Countless billions have been lost or stolen. It is not farfetched that we have been cooked in our own lard, with plundered public funds most probably going to keeping traditional politicians and political dynasties in power, whether we vote for them or not. We cannot begin to imagine the number of classrooms and hospitals we could have built, and the infrastructure we could have constructed, had there been no corruption of public funds.
The trouble with the traditional politicians’ narratives nowadays is that they make it appear that they are clean, never used pork barrel, or never corrupted public funds. Only their opponents do -- or did. Or that the problem only started recently.

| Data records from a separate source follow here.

Lemma append_assoc (a b c : string) :
  ((a ++ b) ++ c = a ++ (b ++ c))%string.
Proof. induction a as [|x a IH]; simpl; [reflexivity | rewrite IH; reflexivity]. Qed.

Section Overlays.
Variable float_str : Q -> string.
Variable broll_input_map : Py.dict nat.

Lemma overlay_step_invariant (state : OverlayState) (s : TimelineSegment) :
  overlay_invariant state ->
  overlay_invariant (overlay_step float_str broll_input_map state s) /\
  List.length (snd (overlay_step float_str broll_input_map state s))
  = (List.length (snd state)
     + if overlaid broll_input_map s then 1 else 0)%nat.
Proof.
  destruct state as [[cur idx] filters]. unfold overlay_step, overlaid.
  intros (Hidx & Hcur & Hchain).
  destruct s as [? ? ? ? ?|start_time ? duration broll_id ? ? ?];
    [split; [repeat split; assumption | simpl; lia]|].
  destruct (Py.get broll_input_map broll_id) as [input_index|];
    [|split; [repeat split; assumption | simpl; lia]].
  split; [|simpl; rewrite length_app; simpl; lia].
  cbn [overlay_invariant]. rewrite length_app. simpl List.length.
  replace (List.length filters + 1)%nat with (S (List.length filters)) by lia.
  split; [lia|]. split; [rewrite Hidx; reflexivity|].
  intros k Hk.
  destruct (Nat.eq_dec k (List.length filters)) as [->|Hne].
  - rewrite nth_error_app2 by lia. rewrite Nat.sub_diag.
    cbn [nth_error]. rewrite Hcur, Hidx.
    exists ("[" ++ int_str input_index ++ ":v]overlay=0:0:" ++ "enable='"
              ++ ("between(t," ++ float_str start_time ++ ","
                    ++ float_str (start_time + duration) ++ ")")
              ++ "'")%string.
    rewrite !append_assoc. reflexivity.
  - rewrite nth_error_app1 by lia. apply Hchain. lia.
Qed.

Lemma overlay_fold_invariant (l : list TimelineSegment) (state : OverlayState) :
  overlay_invariant state ->
  overlay_invariant
    (fold_left (overlay_step float_str broll_input_map) l state) /\
  List.length
    (snd (fold_left (overlay_step float_str broll_input_map) l state))
  = (List.length (snd state)
     + List.length (filter (overlaid broll_input_map) l))%nat.
Proof.
  revert state. induction l as [|s l IH]; intros state H; simpl.
  - split; [exact H | lia].
  - destruct (overlay_step_invariant state s H) as [H' Hlen].
    destruct (IH _ H') as [H'' Hlen'].
    split; [exact H''|]. rewrite Hlen', Hlen.
    destruct (overlaid broll_input_map s); simpl; lia.
Qed.
End Overlays.

(** The arguments of the [k]-th clip. *)
Lemma input_arguments_nth (broll_paths : Py.dict string) (l : list string)
    (k : nat) (id : string) :
  nth_error l k = Some id ->
  nth_error (input_arguments broll_paths l) (2 * k) = Some "-i"%string /\
  nth_error (input_arguments broll_paths l) (2 * k + 1)
  = Some (Py.get_default broll_paths id ""%string).
Proof.
  revert k. induction l as [|x l IH]; intros k Hk.
  - destruct k; discriminate.
  - destruct k as [|k]; simpl in Hk.
    + inversion Hk; subst. split; reflexivity.
    + destruct (IH k Hk) as [H1 H2].
      replace (2 * S k)%nat with (S (S (2 * k))) by lia.
      replace (S (S (2 * k)) + 1)%nat with (S (S (2 * k + 1))) by lia.
      split; assumption.
Qed.

Lemma nth_error_app_Some {A} (l l' : list A) (n : nat) (x : A) :
  nth_error l n = Some x -> nth_error (l ++ l') n = Some x.
Proof.
  intro H. rewrite nth_error_app1; [exact H|].
  apply nth_error_Some. congruence.
Qed.

(** The input map holds the clips of [broll_inputs], the [k]-th one under
    [k + 1]. *)
Lemma input_map_nth (l : list string) (k : nat) (id : string) :
  NoDup l -> nth_error l k = Some id ->
  Py.get (input_map l) id = Some (S k).
Proof.
  intros Hnd Hk. exact (index_fold_nth l [] 1 k id Hnd Hk).
Qed.

Lemma input_map_absent (l : list string) (id : string) :
  ~ In id l -> Py.get (input_map l) id = None.
Proof.
  intro H. exact (index_fold_other l [] 1 id H).
Qed.

Lemma input_map_lookup (l : list string) (id : string) (n : nat) :
  NoDup l -> Py.get (input_map l) id = Some n ->
  exists k, n = S k /\ nth_error l k = Some id.
Proof.
  intros Hnd G. destruct (in_dec string_dec id l) as [Hin|Hnot].
  - apply In_nth_error in Hin. destruct Hin as [k Hk]. exists k.
    rewrite (input_map_nth l k id Hnd Hk) in G. inversion G.
    split; [reflexivity | exact Hk].
  - rewrite input_map_absent in G by exact Hnot. discriminate.
Qed.

Section Command.
Variable ffmpeg_path : string.
Variable float_str : Q -> string.
Variable aroll_video_path : string.
Variable broll_paths : Py.dict string.
Variable timeline_segments : list TimelineSegment.

Local Abbreviation the_inputs :=
  (inputs ffmpeg_path aroll_video_path broll_paths timeline_segments).

Lemma inputs_invariant :
  input_invariant broll_paths [ffmpeg_path; "-i"%string; aroll_video_path]
                  the_inputs.
Proof.
  unfold inputs. apply input_fold_invariant. unfold input_invariant.
  split; [tauto|]. split; [constructor|]. split; [constructor|].
  reflexivity.
Qed.

Lemma inputs_members (id : string) :
  In id (snd the_inputs) <->
  (exists s, In s timeline_segments /\ is_a_roll s = false /\
             TimelineStatistics.source s = id) /\
  Py.get broll_paths id <> None.
Proof.
  unfold inputs. rewrite input_fold_members by (simpl; tauto).
  cbn [snd]. rewrite in_map_iff. unfold broll_segments. split.
  - intros [[]|[(s & Hs & Hin) Hp]].
    apply filter_In in Hin. destruct Hin as [Hin Hb].
    split; [|exact Hp]. exists s. split; [exact Hin|]. split; [|exact Hs].
    destruct (is_a_roll s); [discriminate | reflexivity].
  - intros [(s & Hin & Hb & Hs) Hp]. right. split; [|exact Hp].
    exists s. split; [exact Hs|]. apply filter_In.
    split; [exact Hin | rewrite Hb; reflexivity].
Qed.

(** Under the input map of the command, the segments that get an overlay
    filter are the B-roll segments whose clip has a path. *)
Lemma overlaid_inputs (s : TimelineSegment) :
  In s timeline_segments ->
  overlaid (input_map (snd the_inputs)) s = with_path broll_paths s.
Proof.
  intro Hin. pose proof inputs_invariant as Hinv.
  pose proof inputs_members as Hm.
  destruct the_inputs as [[cmd used] broll_inputs]. cbn [snd] in *.
  destruct Hinv as (_ & Hnd & _ & _).
  unfold overlaid, with_path.
  destruct s as [? ? ? ? ?|st e d id r c ms]; [reflexivity|].
  cbn [is_a_roll negb andb TimelineStatistics.source].
  destruct (Py.get broll_paths id) as [path|] eqn:G.
  - assert (Hid : In id broll_inputs).
    { apply Hm. split; [|congruence].
      exists (b_roll st e d id r c ms). repeat split. exact Hin. }
    apply In_nth_error in Hid. destruct Hid as [k Hk].
    rewrite (input_map_nth _ _ _ Hnd Hk). reflexivity.
  - rewrite input_map_absent; [reflexivity|].
    intro H. apply Hm in H. destruct H as [_ H]. congruence.
Qed.

Lemma overlaid_filter :
  filter (overlaid (input_map (snd the_inputs))) timeline_segments
  = filter (with_path broll_paths) timeline_segments.
Proof. apply filter_ext_in. intros s Hs. apply overlaid_inputs, Hs. Qed.

(** The overlay loop from its initial state. *)
Lemma build_overlay_filters (broll_input_map : Py.dict nat) :
  let '(final_video_label, overlay_filters) :=
    _build_overlay_filters float_str timeline_segments broll_input_map in
  List.length overlay_filters
  = List.length (filter (overlaid broll_input_map) timeline_segments) /\
  final_video_label = label (List.length overlay_filters) /\
  forall k, (k < List.length overlay_filters)%nat ->
    exists body,
      nth_error overlay_filters k
      = Some (label k ++ body ++ output_label (S k))%string.
Proof.
  unfold _build_overlay_filters.
  destruct (overlay_fold_invariant float_str broll_input_map
              timeline_segments ("[0:v]"%string, 1%nat, []))
    as [Hinv Hlen].
  { unfold overlay_invariant. cbn [List.length].
    split; [reflexivity|]. split; [reflexivity|]. intros k Hk. lia. }
  destruct (fold_left _ _ _) as [[cur idx] filters].
  cbn [snd List.length] in Hlen. destruct Hinv as (_ & Hcur & Hchain).
  split; [exact Hlen|]. split; [exact Hcur | exact Hchain].
Qed.

(** The two shapes of the command. *)
Lemma command_shape (output_path : string) :
  let command :=
    _build_ffmpeg_command ffmpeg_path float_str aroll_video_path broll_paths
                          timeline_segments output_path in
  let cmd := fst (fst the_inputs) in
  let built :=
    _build_overlay_filters float_str timeline_segments
                           (input_map (snd the_inputs)) in
  (snd built = [] /\
   command = (cmd ++ [ "-c:v"; "libx264"; "-c:a"; "copy";
                       "-map"; "0:v:0"; "-map"; "0:a:0";
                       "-y"; output_path ]%string)%list) \/
  (snd built <> [] /\
   command = (cmd ++ [ "-filter_complex"; String.concat ";" (snd built);
                       "-map"; remove "]" (remove "[" (fst built));
                       "-map"; "0:a:0";
                       "-c:v"; "libx264"; "-preset"; "medium"; "-crf"; "23";
                       "-c:a"; "copy"; "-y"; output_path ]%string)%list).
Proof.
  unfold _build_ffmpeg_command.
  destruct the_inputs as [[cmd used] broll_inputs]. cbn [fst snd].
  destruct (_build_overlay_filters _ _ _) as [final filters]. cbn [fst snd].
  destruct filters as [|f filters].
  - left. split; reflexivity.
  - right. split; [discriminate | reflexivity].
Qed.
End Command.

The anti-corruption protest movement would be more potent and sharper if we would free and untangle ourselves from the serious limitations and self-serving ends of traditional politicians and their narratives. This could be done by studying, presenting, and promoting the history of pork barrel and corruption, and seeking accountability from all public officials who have been involved in them through the years.
I totally disagree that we should be limited to merely choosing who will continue to steal from us, who steals more, who steals less. To me, this seems to be the choices put forward by the traditional politicians as well as those pushing for a junta. I’m quite certain many feel the same. Thus, the cynicism.